- YOUR ASSIGNMENT
Below are several entries. Transcribe exactly those lines that fall from the one with "(r = None ->" through the one with "- exists None, mb, e.", end lines included.

- EXCERPTED DATA
━━━━━━

Lemma text_from x v : text (c_str "From: %r;tag=%016llx\r\n") [plarg x; Print.AInt v] =
  Some (c_str "From: " ++ Print.pl_text (Some x) ++ c_str ";tag=" ++ Print.x64_text v ++ c_str "\r\n").
Proof. eval_format. Qed.

Lemma text_callid t : text (c_str "Call-ID: %s\r\n") [str t] = Some (c_str "Call-ID: " ++ t ++ c_str "\r\n").
Proof. eval_format. Qed.

Lemma text_cseq n t : text (c_str "CSeq: %u %s\r\n") [Print.AInt n; str t] =
  Some (c_str "CSeq: " ++ digits n ++ c_str " " ++ t ++ c_str "\r\n").
Proof. eval_format. Qed.

Lemma text_x64 v : text (c_str "%016llx") [Print.AInt v] = Some (Print.x64_text v).
Proof. eval_format. by rewrite app_nil_r. Qed.

End Texts.

(** ** What the operations print *)
Section Effects.
Context (inet_pton : Z -> list Z -> option (list Z)) (inet_ntop : Z -> list Z -> list Z) (strerror : Z -> list Z).
Context {B : Type} `{BL : BufferLaws B} (mb_buf : B -> Z).
Hypothesis buf_fixed : forall b p, mb_buf (mb_set_pos b p) = mb_buf b.
Abbreviation print := (printf inet_ntop strerror).
Abbreviation text_of fmt args := (Print.format_text inet_ntop strerror no_text 1 fmt args).
Abbreviation len := Print.len.

(** [t] was printed behind [u], or not all of it if there was an error. *)
Definition ran (u t : list Z) (err : Z) (mb : B) : Prop :=
  exists v, at_end mb (u ++ v) /\ (if err =? 0 then v = t else len v <= len t).

Lemma ran_start (u : list Z) (mb : B) : at_end mb u -> ran u [] 0 mb.
Proof. intros Hu. exists []. by rewrite app_nil_r. Qed.

Lemma ran_more u t err mb x e mb' v : ran u t err mb -> (forall w, at_end mb w -> at_end mb' (w ++ v)) ->
  (if e =? 0 then v = x else len v <= len x) -> ran u (t ++ x) (Z.lor err e) mb'.
Proof.
  intros (w&Hw&Hc) Hv He. exists (w ++ v). rewrite app_assoc. split; [by apply Hv|].
  destruct (Z.eqb_spec err 0) as [->|He1], (Z.eqb_spec e 0) as [->|He2]; simpl; subst; try done;
    (destruct (Z.eqb_spec (Z.lor err e) 0) as [E%Z.lor_eq_0_iff|]; [lia|]) ||
    (destruct (Z.eqb_spec (Z.lor 0 e) 0) as [E%Z.lor_eq_0_iff|]; [lia|]) ||
    (destruct (Z.eqb_spec (Z.lor err 0) 0) as [E%Z.lor_eq_0_iff|]; [lia|]);
    rewrite !Print.len_app; lia.
Qed.

Lemma ran_bound u t err mb : ran u t err mb -> exists w, at_end mb w /\ len w <= len u + len t.
Proof.
  intros (v&Hv&Hc). exists (u ++ v). split; [done|]. rewrite Print.len_app. destruct (err =? 0); [subst; lia|lia].
Qed.

Lemma ran_printf_ok u t err mb fmt args x : ran u t err mb -> text_of fmt args = Some x ->
  len u + len (t ++ x) <= Mem.SIZE_MAX ->
  exists e mb', print mb fmt args = Some (e, mb') /\ ran u (t ++ x) (Z.lor err e) mb' /\ (~ writes_fail (B := B) -> e = 0).
Proof.
  intros Hr Ht Hlen. destruct (ran_bound _ _ _ _ Hr) as (w&Hw&Hwl). rewrite Print.len_app in Hlen.
  destruct (Printers.mbuf_vprintf_ok inet_ntop strerror no_handler 1 no_text ltac:(intros []) mb w fmt args x Hw)
    as (e&mb'&v&E&Hv&Hc&Hnf); [lia|done|].
  exists e, mb'. split_and!; [done| |done]. apply (ran_more _ _ _ mb _ _ _ v); [done| |done].
  intros w' Hw'. by rewrite (Printers.at_end_inj mb w' w).
Qed.

Lemma ran_printf u t err mb fmt args x : ran u t err mb -> text_of fmt args = Some x ->
  len u + len (t ++ x) <= Mem.SIZE_MAX ->
  exists e mb', print mb fmt args = Some (e, mb') /\ ran u (t ++ x) (Z.lor err e) mb'.
Proof. intros Hr Ht Hlen. destruct (ran_printf_ok _ _ _ _ _ _ _ Hr Ht Hlen) as (e&mb'&?&?&_). by exists e, mb'. Qed.

Lemma ran_write_ok u t err mb x : ran u t err mb -> len u + len (t ++ x) <= Mem.SIZE_MAX ->
  exists e mb', mbuf_write_mem mb x = Some (e, mb') /\ ran u (t ++ x) (Z.lor err e) mb' /\ (~ writes_fail (B := B) -> e = 0).
Proof.
  intros Hr Hlen. destruct (ran_bound _ _ _ _ Hr) as (w&Hw&Hwl). rewrite Print.len_app in Hlen.
  pose proof Hw as (Hb&Htx&Hpos). pose proof (mb_length mb Hb) as Hl. rewrite Htx in Hl. unfold Print.len in *.
  destruct (mb_write_ok mb x Hb) as (e&mb'&E&Hb'&Hcase); [lia|lia|].
  exists e, mb'. split; [done|]. destruct Hcase as [(->&Hp'&Ht')|(->&Hp'&Ht')]; (split; [|try done]).
  - apply (ran_more _ _ _ mb _ _ _ x); [done| |done]. intros w' Hw'. rewrite (Printers.at_end_inj mb w' w) by done.
    split_and!; [done|by rewrite Ht', Hpos, Htx, overwrite_end|]. rewrite Hp', Hpos, length_app. lia.
  - apply (ran_more _ _ _ mb _ _ _ []); [done| |unfold Print.len; simpl; lia]. intros w' Hw'. rewrite app_nil_r.
    rewrite (Printers.at_end_inj mb w' w) by done. split_and!; [done|by rewrite Ht'|by rewrite Hp'].
  - intros Hnf. destruct Hnf. by eexists _, _, _.
Qed.

Lemma ran_write u t err mb x : ran u t err mb -> len u + len (t ++ x) <= Mem.SIZE_MAX ->
  exists e mb', mbuf_write_mem mb x = Some (e, mb') /\ ran u (t ++ x) (Z.lor err e) mb'.
Proof. intros Hr Hlen. destruct (ran_write_ok _ _ _ _ _ Hr Hlen) as (e&mb'&?&?&_). by exists e, mb'. Qed.

(** A string of its own. *)
Lemma x64_strdup_ok a v : 0 <= a -> x64_strdup inet_ntop strerror a v =
  Some (if a =? 0 then (ENOMEM, pl_null) else (0, mk_pl a (Print.x64_text v))).
Proof.
  intros Ha. unfold x64_strdup. destruct (Z.eqb_spec a 0); [done|]. destruct (Print.x64_text_ok v) as [Hn Hl].
  pose proof (Printers.re_vsnprintf_ok inet_ntop strerror no_handler 1 no_text ltac:(intros []) a X64_STRSIZE
    (c_str "%016llx") [Print.AInt v] _ n ltac:(unfold X64_STRSIZE; lia) (text_x64 inet_ntop strerror v)) as E.
  rewrite Hl in E. change (16 <? X64_STRSIZE) with true in E. cbv iota in E. rewrite E. simpl. do 3 f_equal.
  clear -Hn. induction (Print.x64_text v) as [|c l IH]; [done|]. apply Forall_cons in Hn as [Hc Hn]. simpl.
  destruct (Z.eqb_spec c 0); [done|]. f_equal. by apply IH.
Qed.

Lemma strdup_ok a x : strdup a x = (if pl_p x =? 0 then (EINVAL, pl_null) else if a =? 0 then (ENOMEM, pl_null)
  else (0, mk_pl a (cstr (pl_s x ++ [0])))).
Proof. unfold strdup, pl_strdup. simpl. by destruct (pl_p x =? 0), (a =? 0). Qed.

(** ** The Route fields *)
Definition route_line (x : pl) : list Z := c_str "Route: " ++ Print.pl_text (Some x) ++ c_str "\r\n".
Definition is_record_route (h : sip_hdr) : bool := SipMsg.id h =? SipId.SIP_HDR_RECORD_ROUTE.
Definition routes_of (l : list sip_hdr) : list pl := map SipMsg.val (List.filter is_record_route l).

(** The values of the Record-Route fields, in the order they are printed. *)
Definition record_route_values (msg : sip_msg) (fwd : bool) : option (list pl) :=
  routes_of <$> SipMsg.bucket_of msg fwd SipId.SIP_HDR_RECORD_ROUTE.

(** Where the first Route field ends. *)
Definition end_of_route (vs : list pl) : Z :=
  match vs with [] => 0 | x :: _ => len (c_str "Route: ") + len (Print.pl_text (Some x)) end.

Lemma route_line_len x : len (route_line x) = end_of_route [x] + 2.
Proof. unfold route_line, end_of_route. rewrite !Print.len_app. change (len (c_str "\r\n")) with 2. lia. Qed.

Lemma end_of_route_pos x : 7 <= end_of_route [x].
Proof. unfold end_of_route. change (len (c_str "Route: ")) with 7. unfold Print.len. lia. Qed.

Lemma routes_of_cons h l : routes_of (h :: l) = if is_record_route h then SipMsg.val h :: routes_of l else routes_of l.
Proof. unfold routes_of. cbn [List.filter]. by destruct (is_record_route h). Qed.

#[local] Arguments c_str : simpl never.
#[local] Arguments route_line : simpl never.
#[local] Arguments end_of_route : simpl never.

Lemma apply_ran l : forall mb t e, ran [] t 0 mb -> len t + len (concat (map route_line (routes_of l))) <= Mem.SIZE_MAX ->
  0 <= e -> (e = 0 -> t = []) ->
  exists r mb' e', SipMsg.apply_hdrs is_record_route (Some (record_route_handler inet_ntop strerror)) l (Some (mb, e)) =
      (r, Some (mb', e')) /\
    ran [] (t ++ concat (map route_line (routes_of l))) (match r with Some _ => ENOMEM | None => 0 end) mb' /\
    (r = None -> e' = if e =? 0 then end_of_route (routes_of l) else e).
Proof.
  induction l as [|h l IH]; intros mb t e Hr Hlen He Het.
  - exists None, mb, e. simpl. rewrite app_nil_r. split_and!; [done|done|]. intros _. by destruct (Z.eqb_spec e 0).
  - rewrite routes_of_cons in *. cbn [SipMsg.apply_hdrs]. destruct (is_record_route h) eqn:Eh; cbn [negb]; [|by apply IH].
    cbn [map concat] in *. cbn [record_route_handler]. rewrite Print.len_app in Hlen.
    assert (0 <= len (concat (map route_line (routes_of l)))) by (unfold Print.len; lia).
    assert (0 <= len t) by (unfold Print.len; lia). pose proof (route_line_len (SipMsg.val h)) as Hll.
    destruct (ran_printf [] t 0 mb _ _ _ Hr (text_record_route inet_ntop strerror (SipMsg.val h)))
      as (err&mb1&->&Hr1). { rewrite Print.len_app. fold (route_line (SipMsg.val h)). change (len []) with 0. lia. }
    fold (route_line (SipMsg.val h)) in Hr1. rewrite Z.lor_0_l in Hr1.
    destruct (Z.eqb_spec err 0) as [->|Hne]; cbn [negb].
    + destruct Hr1 as (v&Hv&Hv'). change (0 =? 0) with true in Hv'. cbv iota in Hv'. subst v. pose proof Hv as (_&_&Hpos). cbn [app] in Hpos.
      change (Z.of_nat (length (t ++ route_line (SipMsg.val h)))) with (len (t ++ route_line (SipMsg.val h))) in Hpos.
      rewrite Print.len_app in Hpos.
      pose proof (end_of_route_pos (SipMsg.val h)).
      destruct (IH mb1 (t ++ route_line (SipMsg.val h)) (if e =? 0 then u64 (mb_pos mb1 - 2) else e))
        as (r&mb'&e'&E&Hr2&He2).
      * by eexists.
      * rewrite Print.len_app. lia.
      * destruct (e =? 0); [apply u64_range|done].
      * destruct (Z.eqb_spec e 0) as [->|]; [|done]. rewrite (Het eq_refl) in *. change (len []) with 0 in Hpos.
        pose proof (end_of_route_pos (SipMsg.val h)). unfold Mem.SIZE_MAX in *. rewrite u64_small by lia. lia.
      * exists r, mb', e'. split; [done|]. rewrite <- app_assoc in Hr2. split; [done|]. intros ->. rewrite He2 by done.
        destruct (Z.eqb_spec e 0) as [->|]; [|by destruct (Z.eqb_spec e 0)].
        rewrite (Het eq_refl) in Hpos. change (len []) with 0 in Hpos. unfold Mem.SIZE_MAX in *.
        rewrite u64_small, Hpos, Hll by lia.
        replace (0 + (end_of_route [SipMsg.val h] + 2) - 2) with (end_of_route [SipMsg.val h]) by lia.
        by destruct (Z.eqb_spec (end_of_route [SipMsg.val h]) 0); [lia|].
    + exists (Some h), mb1, e. split; [done|]. split; [|done]. destruct Hr1 as (v&Hv&Hv').
      destruct (Z.eqb_spec err 0); [done|]. exists v. split; [done|].
      change (ENOMEM =? 0) with false. cbv iota. rewrite !Print.len_app in *. lia.
Qed.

━━━━━━

- EXPECTED ANSWER
    (r = None -> e' = if e =? 0 then end_of_route (routes_of l) else e).
Proof.
  induction l as [|h l IH]; intros mb t e Hr Hlen He Het.
  - exists None, mb, e. simpl. rewrite app_nil_r. split_and!; [done|done|]. intros _. by destruct (Z.eqb_spec e 0).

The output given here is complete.